A verbatim reproduction of the lines below, from the line containing "loop, the pointer" through the line containing "From Stdlib Require Import ZArith", both ends included, is the whole required output.
Supplied records START
(** * CaseCraft brainstorm canvas: the force-directed mind map engine

    A shallow embedding of [components/BrainstormCanvas.tsx] (the physics
    loop, the pointer and wheel handlers, the text layout and the expansion
    orchestrator) and of [expandBrainstormNode] from
    [services/geminiService.ts], followed by the properties the
    specification states about them and by further properties of the
    code.

    Conventions of the embedding.
    - A JavaScript [number] is an IEEE 754 binary64 value: [spec_float] with
      the operations of the Standard Library's [SpecFloat] at precision 53.
    - A JavaScript string is the list of its UTF-16 code units.
    - Node objects are mutable and shared (the store array, [dragNode], the
      published array and the closures of pending expansions all hold
      references to them), so they live in an object heap and everything
      else holds addresses.
    - An [async] function is cut at its [await]: the part before it returns
      the suspended call, the part after it is a function of the state at
      the time the awaited promise settles.
    - Of the drawing code only the text layout is embedded.

    Besides the engine, the file embeds the restoration of a published
    graph from the props, the list of marked nodes the [App] hands to the
    studio, and from the service [analyzeStartImage] and the MIME
    detection of [urlToData]. *)

From Stdlib Require Import ZArith NArith Bool Lia Ascii DecimalString.
From Stdlib Require Import Floats.SpecFloat.
From stdpp Require Import base option list numbers strings.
Supplied records END
■ **Exercise output**:
    loop, the pointer and wheel handlers, the text layout and the expansion
    orchestrator) and of [expandBrainstormNode] from
    [services/geminiService.ts], followed by the properties the
    specification states about them and by further properties of the
    code.

    Conventions of the embedding.
    - A JavaScript [number] is an IEEE 754 binary64 value: [spec_float] with
      the operations of the Standard Library's [SpecFloat] at precision 53.
    - A JavaScript string is the list of its UTF-16 code units.
    - Node objects are mutable and shared (the store array, [dragNode], the
      published array and the closures of pending expansions all hold
      references to them), so they live in an object heap and everything
      else holds addresses.
    - An [async] function is cut at its [await]: the part before it returns
      the suspended call, the part after it is a function of the state at
      the time the awaited promise settles.
    - Of the drawing code only the text layout is embedded.

    Besides the engine, the file embeds the restoration of a published
    graph from the props, the list of marked nodes the [App] hands to the
    studio, and from the service [analyzeStartImage] and the MIME
    detection of [urlToData]. *)

From Stdlib Require Import ZArith NArith Bool Lia Ascii DecimalString.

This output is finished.